**What you are asked to do**: The expected output is the first line of the data below and every line after it, up to and including the line containing "M PgRepo SessionSnapshot", each reproduced exactly.

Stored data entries
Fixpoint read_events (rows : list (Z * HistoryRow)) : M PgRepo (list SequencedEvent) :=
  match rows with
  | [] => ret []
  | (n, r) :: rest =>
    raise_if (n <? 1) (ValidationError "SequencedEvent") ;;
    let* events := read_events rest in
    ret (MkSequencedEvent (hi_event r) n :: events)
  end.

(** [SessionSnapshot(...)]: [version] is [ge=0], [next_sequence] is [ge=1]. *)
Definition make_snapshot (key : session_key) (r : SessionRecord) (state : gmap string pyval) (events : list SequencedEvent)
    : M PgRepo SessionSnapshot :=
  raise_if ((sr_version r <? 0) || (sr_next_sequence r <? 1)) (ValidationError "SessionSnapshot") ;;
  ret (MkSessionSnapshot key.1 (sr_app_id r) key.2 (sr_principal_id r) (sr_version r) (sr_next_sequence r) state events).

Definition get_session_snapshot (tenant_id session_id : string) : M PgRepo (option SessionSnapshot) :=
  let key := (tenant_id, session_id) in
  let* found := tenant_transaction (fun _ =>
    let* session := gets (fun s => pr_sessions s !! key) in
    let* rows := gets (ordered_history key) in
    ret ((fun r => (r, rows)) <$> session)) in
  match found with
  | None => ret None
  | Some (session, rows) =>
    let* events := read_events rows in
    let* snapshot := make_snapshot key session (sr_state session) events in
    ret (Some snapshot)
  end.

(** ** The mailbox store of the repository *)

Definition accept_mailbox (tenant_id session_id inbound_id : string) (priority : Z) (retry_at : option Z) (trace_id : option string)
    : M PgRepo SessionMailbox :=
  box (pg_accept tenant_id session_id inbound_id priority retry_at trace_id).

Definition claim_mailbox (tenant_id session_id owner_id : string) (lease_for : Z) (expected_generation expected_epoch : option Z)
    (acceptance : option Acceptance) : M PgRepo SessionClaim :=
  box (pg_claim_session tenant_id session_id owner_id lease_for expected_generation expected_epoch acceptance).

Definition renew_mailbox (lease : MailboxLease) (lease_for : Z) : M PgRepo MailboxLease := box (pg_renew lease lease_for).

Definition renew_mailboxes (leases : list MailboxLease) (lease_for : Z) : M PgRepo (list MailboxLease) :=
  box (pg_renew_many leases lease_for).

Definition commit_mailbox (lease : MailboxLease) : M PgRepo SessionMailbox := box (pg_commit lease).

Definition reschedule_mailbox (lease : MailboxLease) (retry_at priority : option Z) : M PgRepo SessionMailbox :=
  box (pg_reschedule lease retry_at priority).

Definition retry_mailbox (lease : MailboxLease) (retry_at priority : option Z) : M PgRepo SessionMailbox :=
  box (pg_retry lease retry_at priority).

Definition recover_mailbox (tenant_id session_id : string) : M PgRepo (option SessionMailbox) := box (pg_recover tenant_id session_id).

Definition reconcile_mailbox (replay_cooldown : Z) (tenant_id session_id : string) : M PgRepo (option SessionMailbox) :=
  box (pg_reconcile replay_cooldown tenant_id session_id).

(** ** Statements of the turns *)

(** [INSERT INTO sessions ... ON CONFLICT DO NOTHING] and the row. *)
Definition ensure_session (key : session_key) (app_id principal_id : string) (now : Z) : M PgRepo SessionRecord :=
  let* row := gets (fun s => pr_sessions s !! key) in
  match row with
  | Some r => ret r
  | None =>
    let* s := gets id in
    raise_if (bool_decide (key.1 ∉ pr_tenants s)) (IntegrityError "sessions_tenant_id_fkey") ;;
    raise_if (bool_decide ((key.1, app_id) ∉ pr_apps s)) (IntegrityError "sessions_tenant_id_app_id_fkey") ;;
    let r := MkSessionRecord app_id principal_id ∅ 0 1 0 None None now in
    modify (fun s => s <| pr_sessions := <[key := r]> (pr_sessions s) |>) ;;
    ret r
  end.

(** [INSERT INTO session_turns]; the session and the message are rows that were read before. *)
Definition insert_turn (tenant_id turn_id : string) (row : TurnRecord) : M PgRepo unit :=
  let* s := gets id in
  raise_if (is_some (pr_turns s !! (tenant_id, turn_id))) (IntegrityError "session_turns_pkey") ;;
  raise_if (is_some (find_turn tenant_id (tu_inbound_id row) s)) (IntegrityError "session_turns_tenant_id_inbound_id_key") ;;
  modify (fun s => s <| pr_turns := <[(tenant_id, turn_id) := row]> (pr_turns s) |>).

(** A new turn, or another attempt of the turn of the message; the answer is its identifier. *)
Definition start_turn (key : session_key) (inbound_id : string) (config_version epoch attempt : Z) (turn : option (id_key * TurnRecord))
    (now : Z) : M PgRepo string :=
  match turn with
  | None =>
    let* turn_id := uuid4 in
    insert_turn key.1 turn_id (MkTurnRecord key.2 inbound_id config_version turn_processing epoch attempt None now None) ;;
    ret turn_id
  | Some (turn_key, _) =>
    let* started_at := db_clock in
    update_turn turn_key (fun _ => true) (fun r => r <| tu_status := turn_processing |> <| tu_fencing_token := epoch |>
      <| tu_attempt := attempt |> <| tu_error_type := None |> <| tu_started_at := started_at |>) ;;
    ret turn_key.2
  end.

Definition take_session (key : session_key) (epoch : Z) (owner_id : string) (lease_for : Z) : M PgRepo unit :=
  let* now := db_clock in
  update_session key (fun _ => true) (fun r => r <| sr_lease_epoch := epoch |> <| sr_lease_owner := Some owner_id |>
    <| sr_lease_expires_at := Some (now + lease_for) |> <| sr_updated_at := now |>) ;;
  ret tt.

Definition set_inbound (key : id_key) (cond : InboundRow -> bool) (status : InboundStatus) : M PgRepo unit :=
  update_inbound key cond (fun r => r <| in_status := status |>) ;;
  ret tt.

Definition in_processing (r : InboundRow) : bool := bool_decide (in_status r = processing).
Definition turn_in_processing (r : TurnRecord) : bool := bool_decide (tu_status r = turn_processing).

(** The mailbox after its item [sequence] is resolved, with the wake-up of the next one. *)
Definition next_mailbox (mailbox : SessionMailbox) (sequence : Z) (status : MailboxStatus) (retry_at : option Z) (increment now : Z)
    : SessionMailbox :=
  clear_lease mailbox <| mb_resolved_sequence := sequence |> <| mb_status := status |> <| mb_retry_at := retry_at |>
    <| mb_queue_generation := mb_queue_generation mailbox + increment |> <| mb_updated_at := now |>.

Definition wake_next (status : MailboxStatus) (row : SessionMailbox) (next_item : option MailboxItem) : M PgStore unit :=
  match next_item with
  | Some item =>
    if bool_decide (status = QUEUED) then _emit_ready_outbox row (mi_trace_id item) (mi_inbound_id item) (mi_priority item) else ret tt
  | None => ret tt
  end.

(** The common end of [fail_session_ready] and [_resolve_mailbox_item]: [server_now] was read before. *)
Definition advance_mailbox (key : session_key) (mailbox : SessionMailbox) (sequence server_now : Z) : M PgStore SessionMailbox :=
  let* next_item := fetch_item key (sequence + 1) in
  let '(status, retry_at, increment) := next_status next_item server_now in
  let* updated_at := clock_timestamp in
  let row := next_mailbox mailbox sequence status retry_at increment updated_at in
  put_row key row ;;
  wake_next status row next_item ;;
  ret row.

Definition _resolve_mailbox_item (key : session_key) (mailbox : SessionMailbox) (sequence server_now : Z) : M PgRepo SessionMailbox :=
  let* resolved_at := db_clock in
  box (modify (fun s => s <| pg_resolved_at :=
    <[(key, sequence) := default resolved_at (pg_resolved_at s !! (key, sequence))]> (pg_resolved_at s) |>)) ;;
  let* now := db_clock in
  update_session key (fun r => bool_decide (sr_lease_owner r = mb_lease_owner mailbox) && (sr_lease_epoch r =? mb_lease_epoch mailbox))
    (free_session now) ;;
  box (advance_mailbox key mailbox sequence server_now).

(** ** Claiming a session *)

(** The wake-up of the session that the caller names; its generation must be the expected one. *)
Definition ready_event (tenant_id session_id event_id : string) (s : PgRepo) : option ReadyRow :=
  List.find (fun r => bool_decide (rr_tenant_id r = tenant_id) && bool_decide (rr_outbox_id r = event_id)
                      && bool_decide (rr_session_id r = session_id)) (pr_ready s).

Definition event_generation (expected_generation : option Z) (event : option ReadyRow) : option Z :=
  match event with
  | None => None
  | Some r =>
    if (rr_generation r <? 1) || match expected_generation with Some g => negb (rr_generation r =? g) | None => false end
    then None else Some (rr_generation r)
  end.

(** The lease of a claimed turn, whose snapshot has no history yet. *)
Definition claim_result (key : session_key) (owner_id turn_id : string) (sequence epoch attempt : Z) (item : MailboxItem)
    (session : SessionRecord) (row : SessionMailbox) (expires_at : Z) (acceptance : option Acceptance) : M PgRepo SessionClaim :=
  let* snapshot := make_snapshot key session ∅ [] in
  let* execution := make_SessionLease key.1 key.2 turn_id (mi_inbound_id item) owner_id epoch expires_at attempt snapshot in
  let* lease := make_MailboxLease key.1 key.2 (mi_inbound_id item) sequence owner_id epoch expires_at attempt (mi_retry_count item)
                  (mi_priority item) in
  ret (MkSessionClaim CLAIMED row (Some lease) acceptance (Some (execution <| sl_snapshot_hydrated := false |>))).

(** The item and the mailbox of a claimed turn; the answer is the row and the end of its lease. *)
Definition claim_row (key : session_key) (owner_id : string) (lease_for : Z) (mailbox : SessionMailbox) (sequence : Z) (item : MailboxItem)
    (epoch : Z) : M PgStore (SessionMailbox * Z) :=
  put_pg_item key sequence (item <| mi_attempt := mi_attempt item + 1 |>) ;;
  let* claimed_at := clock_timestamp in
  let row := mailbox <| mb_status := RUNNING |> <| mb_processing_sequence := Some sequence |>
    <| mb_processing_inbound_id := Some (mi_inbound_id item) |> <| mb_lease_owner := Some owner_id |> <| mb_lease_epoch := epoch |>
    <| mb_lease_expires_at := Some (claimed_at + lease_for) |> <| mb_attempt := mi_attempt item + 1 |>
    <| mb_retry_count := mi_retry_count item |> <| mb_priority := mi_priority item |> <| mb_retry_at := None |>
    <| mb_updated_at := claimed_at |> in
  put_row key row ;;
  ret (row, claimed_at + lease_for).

**Solved exercise**:
Fixpoint read_events (rows : list (Z * HistoryRow)) : M PgRepo (list SequencedEvent) :=
  match rows with
  | [] => ret []
  | (n, r) :: rest =>
    raise_if (n <? 1) (ValidationError "SequencedEvent") ;;
    let* events := read_events rest in
    ret (MkSequencedEvent (hi_event r) n :: events)
  end.

(** [SessionSnapshot(...)]: [version] is [ge=0], [next_sequence] is [ge=1]. *)
Definition make_snapshot (key : session_key) (r : SessionRecord) (state : gmap string pyval) (events : list SequencedEvent)
    : M PgRepo SessionSnapshot :=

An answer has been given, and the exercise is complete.